▶ **TASK PROMPT**:
Using the records below, filter out every line that lacks "split" and copy the rest.

[PROVIDED RECORDS]

(** C3: the uniform buffer is created with 64 bytes, and every frame writes
    the whole matrix, 64 bytes from offset 0, and nothing else to it. *)
Theorem uniform_buffer_fully_overwritten canvas useWGSL img clock now :
  ∃ w w' new desc data,
    session cubeVertices canvas useWGSL img clock = Some (env0, w)
    ∧ frame env0 now w = Some ((), w')
    ∧ buffer_descriptor (uniformBuffer env0) (init_calls cubeVertices canvas useWGSL img)
      = Some desc
    ∧ buffer_descriptor (uniformBuffer env0) (calls w') = Some desc
    ∧ buf_size desc = 64
    ∧ calls w' = calls w ++ new
    ∧ omap uploads_to new = [uniformBuffer env0]
    ∧ last_write (uniformBuffer env0) new
      = Some (0, data, byteOffset data, byteLength data)
    ∧ last_write (uniformBuffer env0) (calls w')
      = Some (0, data, byteOffset data, byteLength data)
    ∧ byteLength data = buf_size desc.
Proof.
  destruct (session_spec cubeVertices canvas useWGSL img clock)
    as (w & new0 & Hs & (HP & [view Hd] & Hwf) & Hc & Hf).
  destruct (frame_spec env0 now w _ _ _ HP Hd eq_refl) as (w' & Hrun & Hcalls & _).
  { apply Hwf. by eexists. }
  { apply Hwf. by eexists. }
  assert (buffer_descriptor (uniformBuffer env0) (init_calls cubeVertices canvas useWGSL img)
          = Some {| buf_size := uniformBufferSize;
                    buf_usage := Z.lor GPUBufferUsage.UNIFORM GPUBufferUsage.COPY_DST;
                    mappedAtCreation := None |}) as Hdesc.
  { vm_compute. reflexivity. }
  match type of Hcalls with
  | context [writeBuffer _ _ ?data _ _] => eexists w, w', _, _, data
  end.
  split; [exact Hs|]. split; [exact Hrun|].
  split; [exact Hdesc|].
  split.
  { rewrite Hcalls, Hc, !buffer_descriptor_app; [exact Hdesc|done|repeat constructor]. }
  split; [reflexivity|].
  split; [exact Hcalls|].
  split; [reflexivity|].
  split; [reflexivity|].
  split; [|reflexivity].
  rewrite Hcalls, last_write_app. reflexivity.
Qed.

[/PROVIDED RECORDS]

▶ **YOUR SOLUTION**:
  split; [exact Hs|]. split; [exact Hrun|].
  split; [exact Hdesc|].
  split.
  split; [reflexivity|].
  split; [exact Hcalls|].
  split; [reflexivity|].
  split; [reflexivity|].
  split; [|reflexivity].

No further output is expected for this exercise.